Operators in the US Gulf Coast region complete most wells with some kind of sand-control measure, ranging from resin-coated sand to pre-packed gravel pack screens. Resins break down, however, screens become flow cut, and gravel-packs fail; wellbores require cleanouts.
A new nozzle and cleanout technique for coiled tubing make the wellbore cleanout process more efficient, enabling smaller size coiled tubing to clean wellbores effectively with ordinary fluids and with fewer barrels pumped during the cleanout operation.
Pressure-depleted reservoirs tend to produce unwanted formation water. Water influx often brings sand and silt into the wellbore.

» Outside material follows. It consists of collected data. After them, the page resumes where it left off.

Lemma q_book g goal : pres (qstep g) (book_goal e b ttl goal).
Proof. unfold book_goal. walk. apply q_op, q_world. by apply wstep_mark_goal. Qed.
(** The fence, and what it proves about the state it leaves. *)
Lemma mark_op g p v p' : op e b ttl (mark_backend_started h u) p = (Ok v, p') ->
  has_abort (p_abort p) = g ->
  pstep p p' g /\ exists raw token t l, w_log (p_world p') = t :: l ++ w_log (p_world p) /\
    inflight (p_world p) !! u = Some raw /\ lease_tokens (p_world p) !! u = Some token /\
    t_kind t = TScript "mark_backend_started" [token; raw] /\
    forall a, view u (t_before t) a ->
      kval (key u "lease") (t_before t) = Some (RStr token) /\
      exists a', a_mark raw a = Some a' /\ view u (t_after t) a'.
Proof.
  intros E Hg. unfold op in E. step E v1 p1 E1; [|done].
  destruct (q_pause g _ _ _ E1 Hg) as [W1 A1 C1].
  unfold on_world in E. destruct (mark_backend_started h u (p_world p1)) as [y w2] eqn:Em.
  injection E as -> <-. destruct v. pose proof (wstep_mark h u g _ _ _ Em) as Wm.
  apply (mark_fenced h others_later u) in Em as (raw & token & t & Hi & Ht & Hl & Hk & Hf).
  split; [split; [by etransitivity|done|done]|].
  destruct W1 as [(l & Hl1 & _) Hi1 Ht1]. exists raw, token, t, l.
  cbn [p_world with_world]. rewrite Hl, Hl1. split; [done|]. split; [by rewrite <- Hi1|].
  split; [|done]. destruct Ht1 as [Ht1|Ht1]; [congruence|by rewrite <- Ht1].
Qed.
Lemma dispatch_spec g goal messages i p x p' : dispatch e b ttl goal messages i p = (x, p') ->
  has_abort (p_abort p) = g ->
  (wstep u g (p_world p) (p_world p') /\ has_abort (p_abort p') = g /\ at_most_one p p') /\
  (forall s, x = Ok s -> length (p_calls p') = S (length (p_calls p)) /\
                        _read_stream (exchanges e (length (p_calls p))) = Ok s).
Proof.
  intros E Hg. unfold dispatch in E. step E a p1 E1; [|done]. injection E1 as <- <-.
  assert (N : forall q, qstep g p q ->
    wstep u g (p_world p) (p_world q) /\ has_abort (p_abort q) = g /\ at_most_one p q)
    by (intros q Hq; by apply q_d).
  destruct (is_set (p_abort p)); [injection E as <- <-; split; [by apply N|done]|].
  step E v p1 E1; [|split; [by eapply N, q_note|done]].
  assert (Q1 : qstep g p p1) by (by eapply q_note). destruct (Q1 Hg) as [W1 A1 C1].
  step E m p2 E2.
  2:{ split; [|done]. apply N. etransitivity; [exact Q1|]. revert E2. apply q_op. auto with steps nocore. }
  apply (mark_op g) in E2 as [Q2 F2]; [|done].
  destruct Q2 as [W2 A2 C2].
  step E v2 p3 E3.
  2:{ split; [|done]. apply N. etransitivity; [exact Q1|]. etransitivity; [by intros _|].
      revert E3. by apply q_book. }
  destruct (q_book g _ _ _ _ E3 A2) as [W3 A3 C3].
  apply (call_spec g) in E as (W4 & A4 & H4); [|done].
  assert (C : p_calls p3 = p_calls p) by congruence.
  rewrite C in H4.
  split; [split; [|split; [done|]]|].
  - etransitivity; [exact W1|]. etransitivity; [exact W2|]. by etransitivity.
  - destruct H4 as [[H4 _]|[H4 _]]; [by left|right]. eexists. split; [exact H4|].
    destruct F2 as (raw & token & t & l & Hl & Hi & Ht & Hk & Hf).
    destruct W1 as [(l1 & Hl1 & _) Hi1 Ht1], W3 as [(l3 & Hl3 & _) _ _].
    exists raw, token, t, l3, (l ++ l1). cbn [c_log].
    rewrite Hl3, Hl, Hl1, <- List.app_assoc. split; [done|]. split; [by rewrite <- Hi1|].
    split; [|done]. destruct Ht1 as [Ht1|Ht1]; [congruence|by rewrite <- Ht1].
  - intros s Hs. destruct H4 as [[_ H4]|[H4 H5]]; [by destruct (H4 s)|].
    rewrite H4. split; [done|]. by apply H5.
Qed.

Well fluids at low velocities will not transport debris out of the well but will allow solid particles to settle in the rat hole or, in the case of higher hole angles, to the low side of the wellbore. Sand building up into a bed on the low side of the hole can eventually cover perforations and plug the tubing.
Invariably, operators get sand and proppant in the wellbore. Sand-maintenance shutdowns and remedial work have become an expensive problem.
Wiper-trip cleanout
Operators have used coiled tubing for more than 30 years in the US Gulf Coast region for wellbore cleanouts, circulating wellbore fluids and solids to surface. Coiled tubing is the tool of choice because the operation allows continuous circulation while traveling down the hole.

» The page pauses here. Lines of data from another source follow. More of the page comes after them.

(* ===== verification/WorkerExamples.v ===== *)
(** * A concrete run of the worker

    One worker against the reference server: it leases, claims a queued
    request, runs it under a beating heartbeat and publishes the answer. *)
From S2P Require Import Prelude PyStr PyFloat PyVal Json JsonRoundtrip Redis PyUrl Sha Dedupe World Store.
From S2P Require Import StoreOps Trace Queue QueueLaws StoreExamples Prompt PromptLaws Backend Goals.
From S2P Require Import WorkerOps Worker WorkerLaws MainLoop.
#[local] Open Scope Z_scope.

#[local] Existing Instances ref_server ref_validator.
Definition bob : backend_client := make_client "http://backend:8000/" "/v1/chat/completions" "bob" 3600.
Definition answer_text : string := dumps (VDict
  [("summary", VStr "One finding."); ("feed_items", VList [VDict [("title", VStr "T"); ("bluf", VStr "B")]]);
   ("workspace_updates", VDict [("memory", VStr "index")])]).
Definition answer_stream : exchange := Answered (Response 200 false
  ["data: " +++ dumps (VDict [("choices", VList [VDict [("delta", VDict [("content", VStr answer_text)]);
                                                        ("finish_reason", VStr "stop")]])])] None).
Definition bob_env : env ref_redis := Env h0 (fun _ => false) (fun n => [Nat.even n]) (fun _ => answer_stream)
  (fun _ => Race false true) (fun _ => "2026-01-01 00:00:00 UTC") (fun _ => Some "2026-01-01") (VDict []).
Definition idle : proc ref_redis := Proc (fresh_world server0) 0 0 None false "" [] [] 0 [].
Definition claimed : proc ref_redis :=
  Eval vm_compute in snd (on_world (@dequeue _ json_server h0 "bob") (with_world leased idle)).
Definition ran : result dict * proc ref_redis :=
  @run_with_lease_heartbeat _ json_server ref_validator bob_env bob 60
    [("id", VStr "r1"); ("trigger", VStr "manual")] claimed.
Lemma ran_eq : @run_with_lease_heartbeat _ json_server ref_validator bob_env bob 60
    [("id", VStr "r1"); ("trigger", VStr "manual")] claimed = (fst ran, snd ran).
Proof. unfold ran. match goal with |- ?x = _ => generalize x end. by intros []. Qed.
(** The run completed, with one request behind its fence and one feed item. *)
Definition ran_summary : value * nat * nat :=
  (match fst ran with Ok r => dget "status" r | _ => VNone end, length (p_calls (snd ran)),
   match fst ran with Ok r => length (as_list (dget "feedItemIds" r)) | _ => O end).
Example ran_completed : ran_summary = (VStr "completed", 1%nat, 1%nat).
Proof. vm_compute. reflexivity. Qed.

Lemma run_dispatches_behind_fence_witness :
  exists c, p_calls (snd ran) = [c] /\ @fenced_call _ bob claimed c.
Proof.
  destruct (@run_dispatches_behind_fence _ json_server ref_validator bob_env bob 60 h0_later _ _ _ _ ran_eq)
    as [H|(c & H & F)].
  - exfalso. assert (C : length (p_calls (snd ran)) = 1%nat) by (vm_compute; reflexivity).
    rewrite H in C. vm_compute in C. discriminate C.
  - exists c. split; [|exact F]. rewrite H. reflexivity.
Defined.
Lemma run_writes_fenced_witness : exists l,
  w_log (p_world (snd ran)) = l ++ w_log (p_world claimed) /\
  Forall (guarded "bob" (lease_tokens (p_world claimed) !! "bob")) l.
Proof.
  destruct (@run_writes_fenced _ json_server ref_validator bob_env bob 60 h0_later _ _ _ _ ran_eq)
    as (_ & l & Hl & _ & G).
  exists l. split; [exact Hl|exact G].
Defined.

(** The same run by itself, for its final status. *)
Definition in_run : proc ref_redis := with_holder "" (with_flags (Some false) true claimed).
Definition once : result dict * proc ref_redis :=
  @run_once _ json_server ref_validator bob_env bob 60 [("id", VStr "r1"); ("trigger", VStr "manual")] in_run.
Definition once_run : dict := match fst once with Ok r => r | Raise _ => [] end.
Lemma once_eq : @run_once _ json_server ref_validator bob_env bob 60
    [("id", VStr "r1"); ("trigger", VStr "manual")] in_run = (Ok once_run, snd once).
Proof.
  transitivity (fst once, snd once).
  - unfold once. match goal with |- ?x = _ => generalize x end. by intros [].
  - assert (S : is_ok (fst once) = true) by (vm_compute; reflexivity). revert S.
    unfold once_run. generalize (fst once) (snd once). by intros [r|x] s.
Qed.
Lemma run_is_final_witness : exists st, st ∈ final_statuses /\ dget "status" once_run = VStr st.
Proof.
  destruct (@run_is_final _ json_server ref_validator bob_env bob 60 h0_later _ _ _ _ once_eq)
    as (st & H & S & _).
  exists st. split; [exact H|exact S].
Defined.

(** Two iterations of the loop: the first runs the request, the second idles. *)
Definition start : proc ref_redis := with_world (fresh_world server0) idle.
Definition looped : result unit * proc ref_redis :=
  @main_loop _ json_server ref_validator bob_env bob 60 10 false 2 start.
Lemma looped_eq : @main_loop _ json_server ref_validator bob_env bob 60 10 false 2 start = (fst looped, snd looped).
Proof. unfold looped. match goal with |- ?x = _ => generalize x end. by intros []. Qed.
Definition iterated : result bool * proc ref_redis :=
  @iteration _ json_server ref_validator bob_env bob 60 10 false start.
Lemma iterated_eq : @iteration _ json_server ref_validator bob_env bob 60 10 false start = (fst iterated, snd iterated).
Proof. unfold iterated. match goal with |- ?x = _ => generalize x end. by intros []. Qed.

Coiled-tubing operations have employed a wide variety of fluids to carry sand and solids to surface. Water, gels, foam, and nitrified fluids are among the popular choices in the effort to improve the well-cleaning process efficiency.
An industry "rule of thumb" for vertical wells has held that the wellbore fluid velocity should be at least twice the sand-settling rate in the fluid used. Such rules, however, don't take into account disruptions to the flow profile caused by the coiled tubing's eccentric position in the wellbore and the resulting loss of effective solids transport.
Most wells are not truly vertical, and the coiled tubing's tendency to rest on the side of the casing affects the velocity at which fluids can carry the sand vertically.
Once the sand or solids enter the smaller bore production tubing, annular velocity typically increases to a rate much higher than the sand-settling rate, and transport efficiency increases accordingly.
If the coiled tubing cleanout operations and circulating time can continue long enough to transport the sand from the casing up into the production tubing string, then the operation will easily remove all of the sand from the wellbore.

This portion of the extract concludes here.